**RECORDS FOR THIS EXERCISE:**
Definition left_well_formed (m : M unit) s : Prop :=
  xwp m (fun _ => well_formed) (fun _ => well_formed) (fun _ => True) s.
Lemma left_keeps {A} (m : M A) (f : A -> M unit) s :
  (forall a s', f a s' = Ret (tt, s')) -> well_formed s ->
  xwp m (fun _ s' => tasks_of s' = tasks_of s) (fun _ s' => tasks_of s' = tasks_of s) (fun _ => True) s ->
  left_well_formed (m ≫= f) s.
Proof.
  intros Hf Hw H. unfold left_well_formed. rewrite xwp_bind. eapply xwp_mono; [| | |exact H]; [| |done].
  - intros a s' Hs. unfold xwp. rewrite Hf. by apply (wf_same s).
  - intros e s' Hs. by apply (wf_same s).
Qed.
Lemma get_kernel_keeps on s : well_formed s ->
  xwp (get_kernel_task on)
    (fun l s' => tasks_of s' = tasks_of s /\ tasks_of s !! 0 = Some (Local l))
    (fun e s' => s' = s /\ e = Device.Own InvalidTask /\ on = Memory.Return /\ tasks_of s !! 0 = None)
    (fun d => d = Unhandled InvalidTask /\ on = Memory.Die /\ tasks_of s !! 0 = None) s.
Proof.
  intros Hw. unfold get_kernel_task. rewrite xwp_bind.
  eapply xwp_mono; [| | |apply get_spec]; [|done|done]. intros [l|r] s' [Hs Ht].
  - rewrite xwp_ret. split; [by apply same_tasks|done].
  - exfalso. by destruct (wf_made s Hw 0 (Remote r) Ht r eq_refl).
Qed.
Lemma perform_keeps o s : well_formed s -> op_ok o -> left_well_formed (perform o) s.
Proof.
  intros Hw Ho. destruct o as [on id|id|on|id root length restoring|contended id|]; cbn [perform].
  - apply left_keeps; [done..|]. eapply xwp_mono; [| | |apply get_spec]; [|by intros ? ? [-> _]|done].
    intros t s' [Hs _]. by apply same_tasks.
  - apply left_keeps; [done..|]. unfold get_user_task_id. destruct (id =? 0); [done|].
    eapply xwp_mono; [| | |apply get_spec]; [|by intros ? ? [-> _]|done].
    intros t s' [Hs _]. by apply same_tasks.
  - apply left_keeps; [done..|]. eapply xwp_mono; [| | |by apply get_kernel_keeps];
      [by intros ? ? [? _]|by intros ? ? [-> _]|done].
  - unfold left_well_formed. eapply xwp_mono; [| | |apply create_spec]; [| |done].
    + intros _ s' (Hid&_&_&(t&Ht&Hm)&_). split; intros j u; rewrite Ht; intros Hj.
      * destruct (decide (j = id)) as [->|Hne]; [by split|].
        rewrite lookup_insert_ne in Hj by done. by apply (wf_ids s Hw j u).
      * destruct (decide (j = id)) as [->|Hne].
        { rewrite lookup_insert_eq in Hj. by injection Hj as <-. }
        rewrite lookup_insert_ne in Hj by done. by apply (wf_made s Hw j u).
    + intros e s' [Hs _]. by apply (wf_same s); [apply same_tasks|].
  - unfold left_well_formed. rewrite xwp_bind. eapply xwp_mono; [| | |apply delete_spec]; [| |done].
    + intros b s' (_&_&Hb). rewrite xwp_ret. destruct b.
      * destruct Hb as (_&Hd&_). split; intros j u; rewrite Hd; intros [_ Hj]%lookup_delete_Some.
        { by apply (wf_ids s Hw j u). } by apply (wf_made s Hw j u).
      * by destruct Hb as [_ ->].
    + by intros e s' [-> _].
  - unfold left_well_formed, xwp, Device.client_, Device.client.
    pose proof (teardown_empties (Device.world s)) as Ht.
    destruct (teardown_tasks (Device.world s)) as [w|[]|]; [|done]. by apply wf_empty.
Qed.
Lemma table_step_keeps s s' : step s s' -> well_formed s -> well_formed s'.
Proof.
  intros Hs Hw. destruct Hs as [o s' Ho E|o e s' Ho E|s' E].
  - pose proof (perform_keeps o s Hw Ho) as H. unfold left_well_formed, xwp in H. by rewrite E in H.
  - pose proof (perform_keeps o s Hw Ho) as H. unfold left_well_formed, xwp in H. by rewrite E in H.
  - by apply (wf_same s).
Qed.
Lemma reached_keeps s s' : rtc step s s' -> well_formed s -> well_formed s'.
Proof. induction 1 as [|s s1 s' Hs _ IH]; [done|]. intros Hw. by eapply IH, table_step_keeps. Qed.

(** ** The properties *)

(** C27: the kernel task runs in process. From an empty table, after any commands, teardowns and
    whatever else the device does, every id in the table is below 256 and a task is isolated
    only where the device isolates and the task is not task 0; so a lookup of the kernel task
    answers task 0's local task, or is refused for want of a task 0: its refusal of a remote
    task 0 is never reached. *)
Theorem kernel_task_is_local s s' : tasks_of s = ∅ -> rtc step s s' ->
  (forall id t, tasks_of s' !! id = Some t -> 0 <= id < MAX_TASKS /\ made id t) /\
  forall on, match get_kernel_task on s' with
  | Ret (l, s2) => tasks_of s' !! 0 = Some (Local l) /\ tasks_of s2 = tasks_of s'
  | Raised (e, s2) => s2 = s' /\ e = Device.Own InvalidTask /\ on = Memory.Return /\
      tasks_of s' !! 0 = None
  | Died d => d = Unhandled InvalidTask /\ on = Memory.Die /\ tasks_of s' !! 0 = None
  end.
Proof.
  intros H0 Hr. assert (well_formed s') as Hw by (by eapply reached_keeps, wf_empty).
  split; [intros id t Ht; split; [by eapply wf_ids|by eapply wf_made]|].
  intros on. pose proof (get_kernel_keeps on s' Hw) as H. unfold xwp in H.
  destruct (get_kernel_task on s') as [[l s2]|[e s2]|d]; naive_solver.
Qed.

(** What a creation answers. One that returns has made a task of an absent id below 256,
    isolated only where the device isolates and the id is not 0, with every other id as it was;
    unless restoring, its word in the root node, where there is one, reads back as its root. One
    that raises leaves the table as it was: an id from 256 up, an id that is there, a local task
    above the largest, or an absent id whose task was not made. And where a local task's parts
    answer and nothing is to be written, it returns. *)
Theorem create_task_id_answers id root length restoring s :
  match create_task_id id root length restoring s with
  | Ret (_, s') => id < MAX_TASKS /\ tasks_of s !! id = None /\
      (exists t, tasks_of s' = <[id := t]> (tasks_of s) /\ made id t) /\
      (restoring = false -> u32 root -> word_is s' id root)
  | Raised (e, s') => tasks_of s' = tasks_of s /\ refused id length s e
  | Died _ => True
  end /\
  (forall l w, id = 0 \/ process_isolation = false -> id < MAX_TASKS -> tasks_of s !! id = None ->
    length <= MAX_LOCAL_TASK_LENGTH ->
    new_local root length id (Device.world s) = Ret (Some l, w) ->
    restoring = true \/ Device.root_node (Device.node s) = None ->
    exists s', create_task_id id root length restoring s = Ret (tt, s') /\
      tasks_of s' = <[id := Local l]> (tasks_of s)).
Proof.
  split.
  - pose proof (create_spec id root length restoring s) as H. unfold xwp in H.
    destruct (create_task_id id root length restoring s) as [[[] s']|[e s']|]; [naive_solver| |done].
    destruct H as [Hs He]. split; [by apply same_tasks|done].
  - intros l w Hi Hid Hn Hl Hnew Hw. unfold create_task_id.
    rewrite (proj2 (Z.leb_gt _ _) Hid), run_step. unfold isolation_of.
    replace ((id =? 0) || negb process_isolation) with true
      by (destruct Hi as [-> | ->]; [done|by rewrite orb_true_r]).
    cbn [mret run_ret]. rewrite run_step. unfold asks.
    change (BucketOrderMap.get (table (Device.world s)) id) with (tasks_of s !! id). rewrite Hn.
    rewrite run_step. unfold new_task. cbn [isolates].
    rewrite (proj2 (Z.ltb_ge _ _) Hl), run_step. unfold in_new. rewrite Hnew.
    cbn [mret run_ret fmap option_fmap option_map]. rewrite run_step. unfold modify.
    pose proof (new_local_keeps root length id (Device.world s)) as Hk. rewrite Hnew in Hk.
    set (s3 := Device.with_world _ _).
    assert (tasks_of s3 = <[id := Local l]> (tasks_of s)) as H3.
    { unfold s3, tasks_of. simpl. by rewrite table_set, Hk. }
    exists s3. split; [|done]. destruct restoring; [done|]. unfold write_word. rewrite run_step.
    unfold asks. change (Device.node s3) with (Device.node s). by destruct Hw as [| ->].
Qed.

(** C28: a deletion undoes a creation. After a creation that returned, a deletion of the id never
    raises; where it returns it found the task, the table is what it was before the creation, a
    lookup of the id raises, and the id's word in the root node, where there is one, reads zero
    unless the deletion met the root being torn down by another thread. *)
Theorem create_then_delete id root length restoring contended s s1 :
  create_task_id id root length restoring s = Ret (tt, s1) ->
  match delete_task_id contended id s1 with
  | Ret (found, s2) => found = true /\ tasks_of s2 = tasks_of s /\
      get_task_id Memory.Return id s2 = Raised (Device.Own InvalidTask, s2) /\
      (contended && Device.tearing_down_root s1 = false -> word_is s2 id 0)
  | Raised _ => False
  | Died _ => True
  end.
Proof.
  intros Hc. pose proof (create_spec id root length restoring s) as H. unfold xwp in H.
  rewrite Hc in H. destruct H as (Hid&Hn&_&(t&Ht&_)&_).
  pose proof (delete_spec contended id s1) as H. unfold xwp in H.
  destruct (delete_task_id contended id s1) as [[b s2]|[e s2]|]; [| |done].
  - destruct H as (_&_&H). rewrite Ht, lookup_insert_eq in H. destruct b; [|by destruct H].
    destruct H as (_&Hd&Hw). assert (tasks_of s2 = tasks_of s) as H2 by by rewrite Hd, delete_insert_id.
    split_and!; [done|done| |done]. unfold get_task_id. rewrite run_step. unfold asks.
    change (BucketOrderMap.get (table (Device.world s2)) id) with (tasks_of s2 !! id).
    by rewrite H2, Hn.
  - destruct H as (_&_&H). lia.
Qed.
End TaskTable.

(** ** The order of a teardown *)

(** Parts that answer and record what was asked. *)
Inductive Event : Type :=
| Cloned (t : Task Z Z)
| Torn (t : Task Z Z)
| Released (t : Task Z Z)
| Flushed (t : Task Z Z).
Record Log := MkLog {
  log_table : BucketOrderMap.t (Task Z Z);
  log_memory : GuestPtr.memory;
  log_events : list Event;
}.
Definition said (e : Event) (w : Log) : Log :=
  MkLog (log_table w) (log_memory w) (log_events w ++ [e]).
#[local] Instance log_has_table : Table Log (Task Z Z) := {
  table := log_table;
  set_table m w := MkLog m (log_memory w) (log_events w);
}.
#[local] Instance log_tasks : Tasks Log Z Z Empty_set := {
  mapper_descriptor_base w := Ret (None, w);
  launch root _ _ w := Ret (Some root, w);
  new_local root _ _ w := Ret (Some root, w);
  task_teardown t w := Ret (said (Torn t) w);
  flush_resources t w := Ret (said (Flushed t) w);
  clone t w := said (Cloned t) w;
  release t w := Ret (said (Released t) w);
}.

**THE TASK:**
Filter the entries and keep only the lines holding "Unhandled".

**EXERCISE OUTPUT:**
    (fun d => d = Unhandled InvalidTask /\ on = Memory.Die /\ tasks_of s !! 0 = None) s.
  | Died d => d = Unhandled InvalidTask /\ on = Memory.Die /\ tasks_of s' !! 0 = None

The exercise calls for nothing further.